2017-2018 SEASON
January 14, 2018 – Wachet Auf – 3 pm
Baroque & Beyond continues its eleventh season with a program of music built around Wachet Auf by J.S. Bach. The featured baritone is Steven Kimbrough, whose distinguished bio is below. He will be joined by beloved soprano Florence Peacock, who sings the Bach arias and also a cantata by Boismortier, Actéon. Kimbrough will also be heard in a set of songs from a 1736 Bach collection.
The singers are accompanied by a small baroque ensemble: Andrew Bonner, violin; William Thauer, oboe and recorder; Rachel Evans, cello; and Beverly Biggs, harpsichord. This group will be highlighted in two trio sonatas by the prolific Georg Philipp Telemann.
Steven Kimbrough made his operatic debut in 1968 in the role of Marcello in Puccini’s La Bohème at the Teatro Sociale in Mantova, Italy as a winner of the American Opera Auditions.
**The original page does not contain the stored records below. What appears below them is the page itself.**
Lemma read_bodyOf s buf pooled pre b post off :
  content s buf = pre ++ b ++ post → off = zlen pre →
  read_value s (bodyOf s buf off (zlen b) pooled) = b.
Proof.
  intros E ->. unfold bodyOf. destruct pooled; simpl; rewrite E; by apply subarray_app.
Qed.

Lemma complete_inv k q busy s d view buf pooled pre post tail :
  Inv (k :: q) busy s → mget (c_id k) (inflight s) = Some d →
  content s buf = view ++ tail → view = pre ++ c_body k ++ post → view_ok s buf pooled →
  ∃ s', complete view buf pooled (zlen pre) (c_status k) (zlen (c_body k)) d (retire (c_id k) s) = (Ok tt, s') ∧
        Inv q busy s' ∧ settles_only s s'.
Proof.
  intros HI Hd Hcont Hview Hbuf.
  assert (HK : compl_ok s k).
  { pose proof (inv_ring _ _ _ HI) as HK. rewrite Forall_forall in HK. apply HK. set_solver. }
  destruct HK as (d' & c & Hd' & Hc & Hst & Hlen & Hok & Hcan & Hnone & Herr).
  assert (d' = d) as -> by congruence.
  pose proof (inv_defer_get _ _ _ _ _ HI Hd) as Hdef.
  pose proof (retire_inv _ _ _ _ _ HI Hd) as HR.
  assert (Hso : settles_only s (retire (c_id k) s)).
  { repeat split. intros o. apply outs_retire_sub. }
  assert (Hread : read_value (retire (c_id k) s) (bodyOf (retire (c_id k) s) buf (zlen pre) (zlen (c_body k)) pooled) = c_body k).
  { eapply (read_bodyOf _ _ _ pre _ (post ++ tail)); [|done]. change (content s buf = pre ++ c_body k ++ post ++ tail).
    by rewrite Hcont, Hview, <-!app_assoc. }
  assert (Hfinal : d_stage d = Final → d_out d = None).
  { intros E. destruct Hdef as (_ & c' & Hc' & Hs). by rewrite E in Hs. }
  assert (H64 : 8 ≤ zlen (c_body k) → ∃ v, readU64At view (zlen pre) = Ok v).
  { intros H8. apply readU64At_total; [zlia|]. rewrite Hview, !zlen_app. zlia. }
  unfold complete. case_decide as E0.
  { (* delivered *)
    specialize (Hok E0). destruct (d_out d) as [o|] eqn:Eo.
    - destruct Hok as (w & Hb & Hw & Hw64 & Ha).
      assert (Hol : (o < length (bufs s))%nat).
      { pose proof (inv_outs_lt _ _ _ HI) as HF. rewrite Forall_forall in HF. apply HF. by eapply outs_elem. }
      rewrite decide_True by (rewrite Hb, zlen_le_bytes; done).
      rewrite Hview, Hb, readU64At_app by lia. eexists. split; [done|]. split; [|exact Hso].
      eapply settle_inv; [exact HR|exact Hc|done| |].
      + split; [|split; [exact Hol|]].
        * rewrite Ha. f_equal. simpl. change (content (retire (c_id k) s) o) with (content s o).
          unfold subarray, rel_index. guards. rewrite !Z.min_l by lia. simpl. by rewrite Z.sub_0_r.
        * intros Hin. pose proof (inv_outs _ _ _ HI) as Hn. rewrite (outs_retire s _ _ Hd), Eo in Hn.
          apply NoDup_app in Hn as (_ & Hn & _). apply (Hn o); [set_solver|done].
      + intros b o' e [= <- _ _]. intros ->. destruct (inv_drain _ _ _ HI) as (_ & Hn & _). apply Hn.
        by eapply outs_elem.
    - eexists. split; [done|]. split; [|exact Hso]. eapply settle_inv; [exact HR|exact Hc|done| |].
      + split; [by rewrite Hread|]. unfold bodyOf. destruct pooled; [done|].
        destruct Hbuf as [?|(?&Hn&?)]; [done|]. split; [done|]. intros Hin. by apply Hn, (outs_retire_sub s (c_id k)).
      + intros b o e [=]. unfold bodyOf in *. destruct pooled; [done|]. simplify_eq.
        destruct Hbuf as [?|(?&?&?)]; done. }
  case_decide as E3.
  { (* the destination was too small *)
    assert (Hrej : ∀ n, ∃ s', (Ok tt, reject d (ETooSmall n) (bump_tooSmall (retire (c_id k) s))) = (Ok tt, s') ∧
              Inv q busy s' ∧ settles_only s s').
    { intros n. eexists. split; [done|]. split; [|by apply settles_only_reject].
      eapply reject_inv; [by apply counters_inv|exact Hdef|exact Hc|].
      intros Hf. specialize (Hnone (Hfinal Hf)). rewrite E3 in Hnone. by set_solver. }
    destruct (decide (8 ≤ zlen (c_body k))) as [H8|H8].
    - destruct (H64 H8) as [v ->]. apply Hrej.
    - apply Hrej. }
  case_decide as E4.
  { eexists. split; [done|]. split; [|by apply settles_only_reject].
    eapply reject_inv; [exact HR|exact Hdef|exact Hc|]. intros Hf. specialize (Hnone (Hfinal Hf)).
    rewrite E4 in Hnone. by set_solver. }
  case_decide as E2.
  { eexists. split; [done|]. split; [|by apply settles_only_reject].
    eapply reject_inv; [exact HR|exact Hdef|exact Hc|]. intros Hf. by apply Hcan. }
  eexists. split; [done|]. split; [|by apply settles_only_reject].
  eapply reject_inv; [exact HR|exact Hdef|exact Hc|]. intros Hf. simpl. rewrite Hread.
  exists (c_body k). split; [|done]. apply Herr; [|by apply Hfinal].
  specialize (Hnone (Hfinal Hf)). unfold TASK_STATUS_OK, TASK_STATUS_CANCELLED in *. set_solver.
Qed.
Lemma bell_quiet_ringing s s' : bell_quiet s s' → ringing s → ringing s'.
Proof.
  intros (E1 & E2 & E3 & E4 & E5). unfold ringing, bells_ok, rung. by rewrite E1, E2, E3, E4, E5.
Qed.
Lemma bell_quiet_trans s1 s2 s3 : bell_quiet s1 s2 → bell_quiet s2 s3 → bell_quiet s1 s3.
Proof. unfold bell_quiet. intros (?&?&?&?&?) (?&?&?&?&?). repeat split; congruence. Qed.

Lemma release_if_idle_quiet s s0 : bell_quiet s s0 → bell_quiet s (release_if_idle s0).
Proof. unfold release_if_idle. by case_decide. Qed.

Lemma submission_quiet d sig ffi s :
  doorbell s = true → ffi_one ffi → bell_quiet s (submission d sig ffi s).
Proof.
  intros Hd Hffi. unfold submission, ensureDoorbell. rewrite Hd. cbv zeta.
  set (s1 := retain _). assert (H1 : bell_quiet s s1) by done. clearbody s1.
  specialize (Hffi (nextId s) s1). destruct (ffi (nextId s) s1) as [code s2]. cbn [fst snd] in Hffi.
  assert (H2 : bell_quiet s s2) by (destruct Hffi as [->|(_ & j & ->)]; done).
  case_match.
  - assert (H3 := release_if_idle_quiet s (set_inflight (mdel (nextId s) (inflight s2)) s2) H2).
    unfold reject. case_match; exact H3.
  - destruct sig as [sg|]; [|done]. by case_decide.
Qed.

(** A submission first makes sure of the doorbell. *)
Lemma submission_bells d sig ffi s : ffi_one ffi → bell_inv s → bell_inv (submission d sig ffi s).
Proof.
  intros Hffi Hs. left.
  assert (E : submission d sig ffi s = submission d sig ffi (ensureDoorbell s)).
  { unfold submission. f_equal. unfold ensureDoorbell. destruct (doorbell s) eqn:Ed; [by rewrite Ed|done]. }
  assert (H0 : ringing (ensureDoorbell s)).
  { unfold ensureDoorbell. destruct Hs as [Hs|[Hd Ha Hq Hr Hk]].
    - pose proof Hs as [-> _]. done.
    - rewrite Hd. split; [done|]. split; [|by left]. split; [done|]. simpl. by rewrite Ha. }
  rewrite E. eapply bell_quiet_ringing; [|exact H0]. by apply submission_quiet; [apply H0|].
Qed.

Lemma submit_bells op args sig p st s : bell_inv s → bell_inv (submit queue_max op args sig p st s).
Proof. apply submission_bells. apply (ffi_one_enqueue (λ id, MkJob id op args None None)). Qed.
Lemma zeroCopy_bells z cap p st s : bell_inv s → bell_inv (zeroCopyOnce queue_max junk z cap p st s).
Proof.
  intros Hs. unfold zeroCopyOnce, allocUnsafe. cbn [alloc]. apply submission_bells; [apply ffi_one_out|].
  destruct Hs as [Hs|[]]; [by left|by right].
Qed.

Lemma scratch_bells need s : bell_inv s → bell_inv (scratch need s).
Proof. intros Hs. unfold scratch. case_decide; [|done]. destruct Hs as [Hs|[]]; [by left|by right]. Qed.
(** [loadFromSession], given what [loadSessionData] returned. *)
Definition loadFromSession (fuel : nat) (st : ChatState)
    (sessionData : option SessionData) : option (bool * ChatState) :=
  match sessionData with
  | None => Some (false, st)
  | Some data =>
      match restoredState fuel st (withRoot (sd_nodes data)) (sd_edges data)
              (sd_activeNodeId data) with
      | Some st' => Some (true, st')
      | None => None
      end
  end.

(** The snapshot that [saveToSession] hands to [saveSessionData]. *)
Definition sessionData (st : ChatState) (now : Z) : SessionData :=
  {| sd_nodes := nodes st;
     sd_edges := edges st;
     sd_activeNodeId := activeNodeId st;
     sd_timestamp := now;
     sd_version := "1.0.0" |}.

Section WithBrowser.

Variable stringify : SessionData -> string.
Variable setItem : option string -> string -> SetItemOutcome.
(** [JSON.parse]; [None] when it throws. *)
Variable parse : string -> option StoredSession.

(** The entry under the session key after [saveToSession]. *)
Definition saveToSession (st : ChatState) (now : Z) (entry : option string)
  : option string :=
  (Session.saveSessionData stringify setItem (sessionData st now) entry).2.

(** [loadSessionData], given the entry under the session key. A version
    other than the current one is logged and loaded all the same; the
    final log line formats the timestamp, which throws for a value that
    is not a time. *)
Definition loadSessionData (entry : option string) : option SessionData :=
  if truthy entry then
    match entry with
    | Some stored =>
        match parse stored with
        | Some data =>
            match ss_nodes data, ss_edges data, ss_timestamp data with
            | Some ns, Some es, Some timestamp =>
                Some {| sd_nodes := ns; sd_edges := es;
                        sd_activeNodeId := ss_activeNodeId data;
                        sd_timestamp := timestamp;
                        sd_version := ss_version data |}
            | _, _, _ => None
            end
        | None => None
        end
    | None => None
    end
  else None.

End WithBrowser.

(** [switchWorkspace], given the id of the active workspace, its name,
    the clock readings and what [getWorkspaceData] returns for the new
    workspace. The object handed to [set] is built before [set] runs, so
    [get().getPathNodeIds] and [get().getPathEdgeIds] climb the edges of
    the workspace that is being left; the manager does not write to the
    store. *)
Definition switchWorkspace (STORAGE_VERSION : string) (fuel : nat)
    (st : ChatState) (currentWorkspaceId workspaceId : string)
    (name : option string) (timestamp createdAt lastModified : Z)
    (newWorkspaceData : option WorkspaceData)
  : option (bool * ChatState * list ManagerCall) :=
  if String.eqb currentWorkspaceId workspaceId then Some (true, st, [])
  else
    let calls :=
      [SaveWorkspaceData currentWorkspaceId
         (workspaceData STORAGE_VERSION st name timestamp createdAt lastModified);
       SetActiveWorkspace workspaceId] in
    match newWorkspaceData with
    | Some data =>
        let ns := withRoot (wd_nodes data) in
        if truthy (wd_activeNodeId data) then
          match wd_activeNodeId data with
          | Some a =>
              match PathResolver.getPathNodeIds fuel st a,
                    PathResolver.getPathEdgeIds fuel st a with
              | Some nodeIds, Some edgeIds =>
                  Some (true,
                        {| nodes := ns; edges := wd_edges data;
                           chatManager := chatManager st;
                           activeNodeId := Some a;
                           activePath := {| nodeIds := nodeIds;
                                            edgeIds := edgeIds |} |},
                        calls)
              | _, _ => None
              end
          | None => None
          end
        else
          Some (true,
                {| nodes := ns; edges := wd_edges data;
                   chatManager := chatManager st;
                   activeNodeId := Some "root";
                   activePath := {| nodeIds := ["root"]; edgeIds := [] |} |},
                calls)
    | None =>
        Some (true,
              {| nodes := [ROOT_NODE]; edges := [];
                 chatManager := chatManager st;
                 activeNodeId := Some "root";
                 activePath := {| nodeIds := ["root"]; edgeIds := [] |} |},
              calls)
    end.

End Workspace.
(** ** Vocabulary of the statements *)

Module Graph.

(** [x] is the source and [y] the target of some edge. *)
Definition edgeRel (es : list Edge) (x y : string) : Prop :=
  ∃ e, e ∈ es ∧ edge_source e = x ∧ edge_target e = y.

(** The targets of the edges that leave [x], in edge order. *)
Definition children (es : list Edge) (x : string) : list string :=
  edge_target <$> filter (fun e => edge_source e = x) es.

(** [y] is a strict descendant of [x]. *)
Definition descendant (es : list Edge) : relation string := tc (edgeRel es).

Definition acyclic (es : list Edge) : Prop := ∀ x, ¬ descendant es x x.

Definition ids (ns : list Node) : list string := map node_id ns.

(** What a [visit] callback may do with one edge: nothing when the edge
    does not leave the current node; otherwise the target joins the set
    and, unless it was a member already, the queue. *)
Record visitSpec
    (visit : string -> JSSet.t * list string -> Edge -> JSSet.t * list string)
  : Prop := {
  vs_other : ∀ cur acc e, edge_source e ≠ cur -> visit cur acc e = acc;
  vs_seen : ∀ cur acc e y, edge_source e = cur ->
      y ∈ (visit cur acc e).1 <-> y ∈ acc.1 ∨ y = edge_target e;
  vs_queue : ∀ cur acc e, edge_source e = cur ->
      (visit cur acc e).2 = acc.2 ++ [edge_target e]
      ∨ ((visit cur acc e).2 = acc.2 ∧ edge_target e ∈ acc.1);
}.

(** The number of loop iterations that a queue costs the search of
    [resetNode]: one for each member plus the cost of its children. *)
Inductive cost (es : list Edge) : list string -> nat -> Prop :=
| cost_nil : cost es [] 0
| cost_cons x queue n m :
    cost es (children es x) n -> cost es queue m ->
    cost es (x :: queue) (S (n + m)).

(** Edges whose target the guarded searches have not met yet. *)
Definition unseenEdges (es : list Edge) (seen : list string) : nat :=
  length (filter (fun e => edge_target e ∉ seen) es).

(** Consecutive members of a path are joined by an edge. *)
Inductive linked (es : list Edge) : list string -> Prop :=
| linked_nil : linked es []
| linked_one x : linked es [x]
| linked_cons x y l :
    edgeRel es x y -> linked es (y :: l) -> linked es (x :: y :: l).

(** The nodes met when climbing from [c] along the incoming map, topmost
    first: the climb goes on while the current id and its recorded source
    are truthy. *)
Inductive ancestry (incoming : gmap string string) : string -> list string -> Prop :=
| ancestry_top c :
    truthy (Some c) = true -> truthy (incoming !! c) = false ->
    ancestry incoming c [c]
| ancestry_step c p l :
    truthy (Some c) = true -> incoming !! c = Some p -> truthy (Some p) = true ->
    ancestry incoming p l ->
    ancestry incoming c (l ++ [c]).

(** The tree invariant of the data model: ids are unique and non-empty,
    edges join existing nodes, root has no incoming edge, every other
    node has exactly one, and no node is its own descendant. *)
Record treeState (st : ChatState) : Prop := {
  ts_nodup : NoDup (ids (nodes st));
  ts_root : "root" ∈ ids (nodes st);
  ts_nonempty : "" ∉ ids (nodes st);
  ts_closed : ∀ e, e ∈ edges st ->
      edge_source e ∈ ids (nodes st) ∧ edge_target e ∈ ids (nodes st);
  ts_entry : ∀ e, e ∈ edges st -> edge_target e ≠ "root";
  ts_parent : ∀ n, n ∈ ids (nodes st) -> n ≠ "root" ->
      ∃ e, e ∈ edges st ∧ edge_target e = n;
  ts_one_parent : NoDup (edge_target <$> edges st);
  ts_acyclic : acyclic (edges st);
}.

(** The part of the contract of the library's [addEdge] that the store
    relies on: an edge with non-empty ends is appended unless an edge with
    the same source and target is already there. *)
Definition addEdgeContract (addEdge : Edge -> list Edge -> list Edge) : Prop :=
  ∀ e es,
    edge_source e ≠ "" -> edge_target e ≠ "" ->
    (∀ e', e' ∈ es ->
       ¬ (edge_source e' = edge_source e ∧ edge_target e' = edge_target e)) ->
    addEdge e es = es ++ [e].

(** What a message keeps on its way through the path resolver. *)
Definition messageView (msg : ChatMessage)
  : Role * string * list AttachmentData :=
  (msg_role msg, msg_content msg, default [] (msg_attachments msg)).

(** The history of the first node with the given id, empty if none. *)
Definition historyOf (ns : list Node) (nodeId : string) : list ChatMessage :=
  match PathResolver.findNode ns nodeId with
  | Some node => chatHistory (node_data node)
  | None => []
  end.

(** Keep the first element of every class of [key]. *)
Fixpoint keepFirstBy {A K} `{EqDecision K} (key : A -> K) (l : list A) : list A :=
  match l with
  | [] => []
  | a :: l' => a :: filter (fun b => key b ≠ key a) (keepFirstBy key l')
  end.

(** All attachments along a path of messages, in path order. *)
Definition attachmentsAlong (path : list ChatMessage) : list AttachmentData :=
  concat (map (fun msg => default [] (msg_attachments msg)) path).

Definition startsWith (s start : string) : Prop := ∃ rest, s = start +:+ rest.

Definition contains (s part : string) : Prop :=
  ∃ before after, s = before +:+ part +:+ after.

(** The types that the store takes for documents. *)
Definition documentType (type : string) : Prop :=
  type = "application/pdf" ∨ startsWith type "text/"
  ∨ contains type "javascript" ∨ contains type "python".

(** The document-like attachments along a path, in path order. *)
Definition documentsAlong (path : list ChatMessage) : list AttachmentData :=
  filter (fun att => Documents.isDocument att = true) (attachmentsAlong path).

Definition nameAndType (att : AttachmentData) : string * string :=
  (att_name att, att_type att).

Fixpoint hasColon (s : string) : bool :=
  match s with
  | EmptyString => false
  | String c s' => Ascii.eqb c ":"%char || hasColon s'
  end.

End Graph.


(** ** Vocabulary for stored snapshots *)

Module Stored.

(** What [JSON.parse] reads back from the serialization of a snapshot:
    every field present, the timestamp a time. *)
Definition readBack (data : SessionData) : StoredSession :=
  {| ss_nodes := Some (sd_nodes data);
     ss_edges := Some (sd_edges data);
     ss_activeNodeId := sd_activeNodeId data;
     ss_timestamp := Some (sd_timestamp data);
     ss_version := sd_version data |}.

(** The number of nodes with a given id. *)
Definition occurrences (ns : list Node) (nodeId : string) : nat :=
  length (filter (fun node => node_id node = nodeId) ns).

End Stored.

(** ** Example states *)

Module Examples.

Definition specPdf : AttachmentData :=
  {| att_name := "spec.pdf"; att_type := "application/pdf";
     att_data := "JVBERi0x"; att_previewUrl := "blob:1" |}.

Definition question : ChatMessage :=
  {| msg_role := user; msg_content := "Summarise the file";
     msg_attachments := Some [specPdf]; msg_modelId := None |}.

Definition partialAnswer : ChatMessage :=
  {| msg_role := model; msg_content := "The fi";
     msg_attachments := None; msg_modelId := Some "chatManager" |}.

Definition nextChunk : ChatMessage :=
  {| msg_role := model; msg_content := "The file describes";
     msg_attachments := None; msg_modelId := Some "chatManager" |}.

(** One root node in the middle of a streamed answer. *)
Definition streamingRoot : Node :=
  set_chatHistory ROOT_NODE [question; partialAnswer].

Definition streamingState : ChatState :=
  {| nodes := [streamingRoot];
     edges := [];
     chatManager := true;
     activeNodeId := Some "root";
     activePath := {| nodeIds := ["root"]; edgeIds := [] |} |}.

(** A small tree: root has the children A and C, and A has the child B. *)
Definition m1 : ChatMessage :=
  {| msg_role := user; msg_content := "first";
     msg_attachments := Some [specPdf]; msg_modelId := None |}.
Definition m2 : ChatMessage :=
  {| msg_role := model; msg_content := "second";
     msg_attachments := None; msg_modelId := Some "chatManager" |}.
Definition m3 : ChatMessage :=
  {| msg_role := user; msg_content := "third";
     msg_attachments := None; msg_modelId := None |}.
Definition m4 : ChatMessage :=
  {| msg_role := model; msg_content := "fourth";
     msg_attachments := Some []; msg_modelId := Some "error" |}.
Lemma pow10_numeral (k : nat) :
  10 ^ Z.of_nat k = Z.of_N (N.of_uint (D1 (Nat.iter k D0 Nil))).
Proof.
  change (N.of_uint (D1 (Nat.iter k D0 Nil)))
    with (N.pos (Pos.of_uint_acc (Nat.iter k D0 Nil) 1)).
  rewrite of_uint_acc_zeros. symmetry. apply pow10_iter.
Qed.

(** The power [10 ^ k] has [k + 1] digits. *)
Lemma dec_digits_pow10 (k : nat) : dec_digits (10 ^ Z.of_nat k) = S k.
Proof.
  rewrite pow10_numeral. unfold dec_digits.
  rewrite Zabs2N.id, DecimalN.Unsigned.to_of.
  change (unorm (D1 (Nat.iter k D0 Nil))) with (D1 (Nat.iter k D0 Nil)).
  cbn [nb_digits]. rewrite nb_digits_iter_D0. cbn [nb_digits]. lia.
Qed.

(** An integer rating over the digit cap stops the extractor with
    [ValueError]. *)
Lemma get_rating_line_over_cap (key emoji label : str) (payload : pyval) (R : Z) :
  lookup_path payload [key; selected_field label; lit "rating"] = Some (PInt R) ->
  R <> 0 ->
  (0 < int_max_str_digits)%nat ->
  (int_max_str_digits < dec_digits R)%nat ->
  get_rating_line key emoji label payload = Raise ValueError.
Proof.
  intros Hfound HR Hcap Hdigits.
  rewrite get_rating_line_path, Hfound. unfold rating_result.
  cbn [truthy py_str]. destruct (Z.eqb_spec R 0) as [E|_]; [contradiction |].
  cbn [negb]. unfold int_str.
  destruct (Nat.ltb_spec 0 int_max_str_digits) as [_|Hc]; [| lia].
  destruct (Nat.ltb_spec int_max_str_digits (dec_digits R)) as [_|Hd]; [| lia].
  reflexivity.
Qed.

Lemma blitz_payload_rating (r : pyval) :
  lookup_path (blitz_payload r)
    [lit "chess_blitz"; selected_field (lit "Blitz"); lit "rating"] = Some r.
Proof. reflexivity. Qed.

Lemma rendered_rating_not_na (s : str) : s ++ TREND <> NA.
Proof.
  intros E. apply (f_equal (@List.rev N)) in E.
  unfold TREND in E. rewrite !List.rev_app_distr in E.
  vm_compute in E. discriminate E.
Qed.


(** C3. [get_rating_line] takes the rating from
    [payload[statsKey]["highest"]["rating"]] when the label is "Tactics"
    and from [payload[statsKey]["last"]["rating"]] for every other
    label: its result is determined by what is found at that path, and
    by nothing else in the payload. *)
Theorem get_rating_line_field (key emoji label : str) (payload : pyval) :
  (label = lit "Tactics" ->
   get_rating_line key emoji label payload
   = match lookup_path payload [key; lit "highest"; lit "rating"] with
     | Some r =>
         if truthy r
         then match py_str r with
              | Ok s => Ok (mkTitleAndValue (emoji ++ lit " " ++ label) (s ++ TREND))
              | Raise e => Raise e
              end
         else Ok (mkTitleAndValue (emoji ++ lit " " ++ label) NA)
     | None => Ok (mkTitleAndValue (emoji ++ lit " " ++ label) NA)
     end)
  /\ (label <> lit "Tactics" ->
      get_rating_line key emoji label payload
      = match lookup_path payload [key; lit "last"; lit "rating"] with
        | Some r =>
            if truthy r
            then match py_str r with
                 | Ok s => Ok (mkTitleAndValue (emoji ++ lit " " ++ label) (s ++ TREND))
                 | Raise e => Raise e
                 end
            else Ok (mkTitleAndValue (emoji ++ lit " " ++ label) NA)
        | None => Ok (mkTitleAndValue (emoji ++ lit " " ++ label) NA)
        end).
Proof.
  split; intros Hl; rewrite get_rating_line_path; unfold selected_field, rating_result;
    destruct (decide (label = lit "Tactics")); try contradiction.
  - destruct (lookup_path payload [key; lit "highest"; lit "rating"]) as [r|];
      [| reflexivity].
    destruct (truthy r); [| reflexivity]. destruct (py_str r); reflexivity.
  - destruct (lookup_path payload [key; lit "last"; lit "rating"]) as [r|];
      [| reflexivity].
    destruct (truthy r); [| reflexivity]. destruct (py_str r); reflexivity.
Qed.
He has appeared in Mannheim, Frankfurt, San Francisco and Philadelphia. He was a member of the Bonn Opera Company in Germany from 1971, where he was for a number of years leading baritone. He appeared in 1989 in Essen as Wozzeck. He made concert tours of the USA, Germany, Italy and Austria. He appeared as a guest at the opera houses of Vancouver and Cincinnati (1983). He has performed on the operatic, concert and musical stages of North and South America, Europe and many other parts of the world including Berlin, Hamburg, Düsseldorf, Bonn, Torino, London, Barcelona, Vienna, Rio de Janeiro, New York, San Francisco, San Diego, Los Angeles, Detroit and Miami. He has sung some forty-four leading baritone roles and his repertoire includes also roles in operettas and musicals.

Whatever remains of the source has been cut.